I want to know whether is it ethical to express thanks and gratitude to a reviewer in the reply to review text. I feel we should express thanks to reviewers who spent valuable time to review our work.
Is it ethical to express thanks and gratitude to a reviewer in the reply to the review text?
4IMHO it is more common to thank the reviewer in the Acknowledgments of your article, but of course you can also thank her/him in your response.– just-learningDec 12, 2014 at 17:06
1Once i wanted to add the anonymous reviewer as a coauthor– prototypeDec 12, 2014 at 21:42
@just-learning: That is probably quite field-dependent. Fields that usually have very tight restrictions on paper length try to reduce everything to the absolute minimum (which, in case of the Acknowledgments, usually means that they contain a note about the grant number and little to nothing else) may rather tend to not do that.– O. R. MapperDec 12, 2014 at 22:33
2@O.R.Mapper: That's interesting. I wonder which fields have that tight article length restrictions.– just-learningDec 13, 2014 at 3:16
1@just-learning: CS conference papers are often restricted to either 8, 10, or 12 pages. Which invariably means that the last few days of writing a paper are not so much about adding text, but about "fighting" for single lines (line breaks that will result in one page less) by removing content without losing any crucial information. When possibly useful, but essentially redundant information such as the full addresses of authors' affiliations, or DOIs in the bibliography, is among the first things to be removed, there is no space left for polite, but essentially uninformative statements.– O. R. MapperDec 13, 2014 at 12:49
It is not a question of ethics, it is a question about being courteous. Reviewers spend time to read and comment on your manuscript. Regardless of the type of comments you receive there will be significant voluntary work involved. It is only fair to show some gratitude. One way to think about this is that it is no different from any other type of professional correspondence.
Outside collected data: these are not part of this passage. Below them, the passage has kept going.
(** * magnet-handler: the local document store

    A shallow embedding of the store of [magnet-handler.go]: the entry and
    database model, the JSON encoding of the database, the checksum, the
    loader with its three schemas, the merge, the reconcile step and the
    save, followed by the properties of the store that were checked against
    this embedding.

    Go strings and byte slices are [string]s (sequences of 8-bit
    characters), [int64] values are [Z] with the wrap-around written out,
    Go maps are finite maps that may be nil, and everything that touches
    the file system, the clock or the random source runs in a state monad
    over an explicit [World]. *)

From Stdlib Require Import ZArith Ascii String List.
From stdpp Require Import gmap strings list sorting.

Set Warnings "-register-all".
Open Scope Z_scope.

(** ** Bytes and strings *)

Definition code (c : ascii) : Z := Z.of_N (N_of_ascii c).
Definition chr (z : Z) : ascii := ascii_of_N (Z.to_N z).

Fixpoint bytes_of (s : string) : list Z :=
  match s with
  | "" => []
  | String c r => code c :: bytes_of r
  end.

Fixpoint sdrop (n : nat) (s : string) : string :=
  match n, s with
  | S n', String _ r => sdrop n' r
  | _, _ => s
  end.

Fixpoint stake (n : nat) (s : string) : string :=
  match n, s with
  | S n', String c r => String c (stake n' r)
  | _, _ => ""
  end.

Definition byte_at (i : nat) (s : string) : Z :=
  match String.get i s with Some c => code c | None => -1 end.

Fixpoint all_chars (p : ascii → bool) (s : string) : bool :=
  match s with
  | "" => true
  | String c r => p c && all_chars p r
  end.

Fixpoint map_chars (f : ascii → ascii) (s : string) : string :=
  match s with
  | "" => ""
  | String c r => String (f c) (map_chars f r)
  end.

Fixpoint strip_prefix (p s : string) : option string :=
  match p, s with
  | "", _ => Some s
  | String a p', String b s' => if Ascii.eqb a b then strip_prefix p' s' else None
  | _, "" => None
  end.

(** The digit of the table "0123456789abcdef". *)
Definition hexdigit (n : Z) : ascii := chr (if n <? 10 then 48 + n else 87 + n).
(** * Brave Search MCP server: the SSE relay of [mcp_server.py]

    A shallow embedding of [brave_search], [event_stream] and the [/search]
    endpoint.  The asynchronous generator is modelled as a computation over
    a [World] that records what one request does to the outside: the chunks
    it yields, the upstream GETs it issues, its polls of the client
    connection and its pauses.  Exceptions are an explicit outcome, so the
    [try]/[except] of [event_stream] is a [catch]. *)

From Stdlib Require Import String Ascii ZArith List Bool Lia DecimalString.
From ExtLib Require Import Structures.Monad Structures.MonadExc.
Import ListNotations.
Import MonadNotation.

Open Scope list_scope.
Open Scope string_scope.
Open Scope Z_scope.
Open Scope monad_scope.

Set Warnings "-register-all,-notation-for-abbreviation".

(** ** Python values *)

(** The objects [response.json()] can return.  A [str] is a [string] with one
    character per code point; a [float] is carried by the text [json.dumps] prints
    for it (its [repr] when it is finite); a [dict] keeps its items in insertion
    order, keys distinct. *)
Inductive value : Type :=
| PyNone
| PyBool (b : bool)
| PyInt (z : Z)
| PyFloat (repr : string)
| PyStr (s : string)
| PyList (l : list value)
| PyDict (d : list (string * value)).

Definition LF : string := String (ascii_of_nat 10) EmptyString.
Definition DQ : string := String (ascii_of_nat 34) EmptyString.
Definition BS : string := String (ascii_of_nat 92) EmptyString.

(** [type(o).__name__] *)
Definition type_name (o : value) : string :=
  match o with
  | PyNone => "NoneType"
  | PyBool _ => "bool"
  | PyInt _ => "int"
  | PyFloat _ => "float"
  | PyStr _ => "str"
  | PyList _ => "list"
  | PyDict _ => "dict"
  end.

(** [bool(o)], as tested by [if not web_results] *)
Definition truthy (o : value) : bool :=
  match o with
  | PyNone => false
  | PyBool b => b
  | PyInt z => negb (z =? 0)
  | PyFloat r => negb (String.eqb r "0.0" || String.eqb r "-0.0")
  | PyStr s => negb (String.eqb s EmptyString)
  | PyList l => match l with [] => false | _ :: _ => true end
  | PyDict d => match d with [] => false | _ :: _ => true end
  end.

(** [str(n)] for an [int], as an f-string formats it *)
Definition str_int (z : Z) : string := NilZero.string_of_int (Z.to_int z).

(** [x or y] on integers: [body.count or 5] *)
Definition py_or (x y : Z) : Z := if x =? 0 then y else x.

Fixpoint dict_get (d : list (string * value)) (key : string) : option value :=
  match d with
  | [] => None
  | (k, v) :: rest => if String.eqb k key then Some v else dict_get rest key
  end.

(** The number of items [s[:stop]] keeps of a sequence of [len] items. *)
Definition slice_stop (len : nat) (stop : Z) : nat :=
  Z.to_nat (if stop <? 0 then Z.max 0 (Z.of_nat len + stop)
            else Z.min stop (Z.of_nat len)).

Definition slice_upto {A : Type} (l : list A) (stop : Z) : list A :=
  firstn (slice_stop (length l) stop) l.

(** ** Exceptions, responses, the world *)

Record Response : Type := mkResponse {
  status_code : Z;
  text : string;
  (** what [response.json()] gives: the decoded body, or the message of the
      decoding error *)
  json : string + value
}.

(** [response.is_success]: the status is a 2xx. *)
Definition is_success (response : Response) : bool :=
  (200 <=? status_code response) && (status_code response <=? 299).

Inductive exn_class : Type :=
| AttributeError | TypeError | KeyError | TransportError | JSONDecodeError.

(** [httpx.HTTPStatusError] carries the response; every other exception is
    kept as its class and its [str(e)]. *)
Inductive exn : Type :=
| HTTPStatusError (response : Response)
| PyException (cls : exn_class) (msg : string).

Inductive param : Type :=
| PStr (s : string)
| PInt (z : Z).

Record GetRequest : Type := mkGet {
  get_url : string;
  get_headers : list (string * string);
  get_params : list (string * param);
  get_timeout : Z
}.

(** What the provider does with a GET: no response at all, or a response. *)
Inductive reply : Type :=
| NoResponse (msg : string)
| Replied (r : Response).

(** The client connection: the answer of the k-th call of
    [request.is_disconnected()], counting from 0. *)
Record Request : Type := mkRequest {
  disconnected : nat -> bool
}.

Record World : Type := mkWorld {
  emitted : list string;     (* chunks yielded so far, oldest first *)
  gets : list GetRequest;    (* upstream GETs issued so far *)
  polls : nat;               (* calls of is_disconnected so far *)
  sleeps : nat               (* completed asyncio.sleep(0.1) *)
}.

Definition world0 : World := mkWorld [] [] 0 0.

Inductive Outcome (A : Type) : Type :=
| Returned (a : A)
| Raised (e : exn).
Arguments Returned {A} a.
Arguments Raised {A} e.

Definition Gen (A : Type) : Type := World -> Outcome A * World.

#[export] Instance Monad_Gen : Monad Gen := {|
  ret := fun _ a w => (Returned a, w);
  bind := fun _ _ c k w =>
    match c w with
    | (Returned a, w') => k a w'
    | (Raised e, w') => (Raised e, w')
    end
|}.

#[export] Instance Exc_Gen : MonadExc exn Gen := {|
  raise := fun _ e w => (Raised e, w);
  catch := fun _ c handler w =>
    match c w with
    | (Returned a, w') => (Returned a, w')
    | (Raised e, w') => handler e w'
    end
|}.

(** [yield chunk] *)
Definition yield (chunk : string) : Gen unit := fun w =>
  (Returned tt, mkWorld (emitted w ++ [chunk]) (gets w) (polls w) (sleeps w)).

(** [await request.is_disconnected()] *)
Definition is_disconnected (request : Request) : Gen bool := fun w =>
  (Returned (disconnected request (polls w)),
   mkWorld (emitted w) (gets w) (S (polls w)) (sleeps w)).

(** [await asyncio.sleep(0.1)] *)
Definition sleep : Gen unit := fun w =>
  (Returned tt, mkWorld (emitted w) (gets w) (polls w) (S (sleeps w))).

(** [o.get(key, default)]: only a [dict] has the method. *)
Definition py_get (o : value) (key : string) (default : value) : Gen value :=
  match o with
  | PyDict d =>
      ret (match dict_get d key with Some v => v | None => default end)
  | _ =>
      raise (PyException AttributeError
               ("'" ++ type_name o ++ "' object has no attribute 'get'"))
  end.

(** [for ... in o]: the items of a list, the characters of a str. *)
Definition py_iter (o : value) : Gen (list value) :=
  match o with
  | PyList l => ret l
  | PyStr s =>
      ret (map (fun c => PyStr (String c EmptyString)) (list_ascii_of_string s))
  | PyDict d => ret (map (fun kv => PyStr (fst kv)) d)
  | _ =>
      raise (PyException TypeError
               ("'" ++ type_name o ++ "' object is not iterable"))
  end.

(** The events of the stream, as the source writes them. *)
Definition ev_search_started : string :=
  "event: status" ++ LF ++ "data: Search started" ++ LF ++ LF.
Definition ev_no_results : string :=
  "event: status" ++ LF ++ "data: No results found" ++ LF ++ LF.
Definition ev_end_empty : string :=
  "event: end" ++ LF ++ "data: []" ++ LF ++ LF.
Definition ev_streaming : string :=
  "event: status" ++ LF ++ "data: Streaming results" ++ LF ++ LF.
Definition ev_end_of_stream : string :=
  "event: end" ++ LF ++ "data: end_of_stream" ++ LF ++ LF.
Definition ev_data (payload : string) : string :=
  "data: " ++ payload ++ LF ++ LF.
Definition ev_http_error (response : Response) : string :=
  "event: error" ++ LF ++ "data: HTTP error " ++ str_int (status_code response)
    ++ " - " ++ text response ++ LF ++ LF.
Definition ev_exception (msg : string) : string :=
  "event: error" ++ LF ++ "data: Exception: " ++ msg ++ LF ++ LF.

(** Reading a chunk back: its [event:] name, and the classes the
    specification speaks of. *)
Fixpoint startswith (s pre : string) {struct pre} : bool :=
  match pre with
  | EmptyString => true
  | String a pre' =>
      match s with
      | EmptyString => false
      | String b s' => Ascii.eqb a b && startswith s' pre'
      end
  end.

Definition is_data_event (chunk : string) : bool := startswith chunk "data: ".
Definition is_end_event (chunk : string) : bool :=
  startswith chunk ("event: end" ++ LF).
Definition is_error_event (chunk : string) : bool :=
  startswith chunk ("event: error" ++ LF).
Definition is_terminal (chunk : string) : bool :=
  is_end_event chunk || is_error_event chunk.

Definition data_events (chunks : list string) : list string :=
  filter is_data_event chunks.
Definition terminal_events (chunks : list string) : list string :=
  filter is_terminal chunks.
Definition error_events (chunks : list string) : list string :=
  filter is_error_event chunks.

(** [needle in haystack] *)
Definition contains (haystack needle : string) : Prop :=
  exists before after : string, haystack = (before ++ needle ++ after)%string.

(** ** [json.dumps]

    The serializer of Python's library with its defaults: items separated by
    a comma and a space, keys by a colon and a space, every character
    outside the printable ASCII range escaped.  The strings modelled here
    hold code points up to U+00FF, so the only numeric escapes that arise
    are of the form [\u00XX]. *)

Definition hex_digit (n : nat) : ascii :=
  nth n (list_ascii_of_string "0123456789abcdef") "0"%char.

Definition escape_char (c : ascii) : string :=
  let n := nat_of_ascii c in
  if (n =? 34)%nat then BS ++ DQ
  else if (n =? 92)%nat then BS ++ BS
  else if (n =? 10)%nat then BS ++ "n"
  else if (n =? 13)%nat then BS ++ "r"
  else if (n =? 9)%nat then BS ++ "t"
  else if (n =? 8)%nat then BS ++ "b"
  else if (n =? 12)%nat then BS ++ "f"
  else if ((32 <=? n) && (n <=? 126))%nat then String c EmptyString
  else BS ++ "u00" ++ String (hex_digit (n / 16))
                        (String (hex_digit (n mod 16)) EmptyString).

Fixpoint escape (s : string) : string :=
  match s with
  | EmptyString => EmptyString
  | String c rest => escape_char c ++ escape rest
  end.

Definition dumps_str (s : string) : string := DQ ++ escape s ++ DQ.

Fixpoint py_json_dumps (o : value) : string :=
  match o with
  | PyNone => "null"
  | PyBool true => "true"
  | PyBool false => "false"
  | PyInt z => str_int z
  | PyFloat r => r
  | PyStr s => dumps_str s
  | PyList l =>
      "[" ++ (fix items (l : list value) : string :=
                match l with
                | [] => EmptyString
                | x :: rest =>
                    match rest with
                    | [] => py_json_dumps x
                    | _ :: _ => py_json_dumps x ++ ", " ++ items rest
                    end
                end) l ++ "]"
  | PyDict d =>
      "{" ++ (fix items (d : list (string * value)) : string :=
                match d with
                | [] => EmptyString
                | (k, x) :: rest =>
                    match rest with
                    | [] => dumps_str k ++ ": " ++ py_json_dumps x
                    | _ :: _ =>
                        dumps_str k ++ ": " ++ py_json_dumps x ++ ", " ++ items rest
                    end
                end) d ++ "}"
  end.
7And you should still thank them even when you wish you could yell at them instead...– jakebealDec 12, 2014 at 22:55
Yes, how could it possibly be unethical to thank someone? This is very common.
It's very common and standard courtesy. Correctly reviewing a manuscript takes quite a lot of time and is no small effort. And in most cases, a thorough review will help make your manuscript better, so it's not strange to thank someone for helping you improve your work.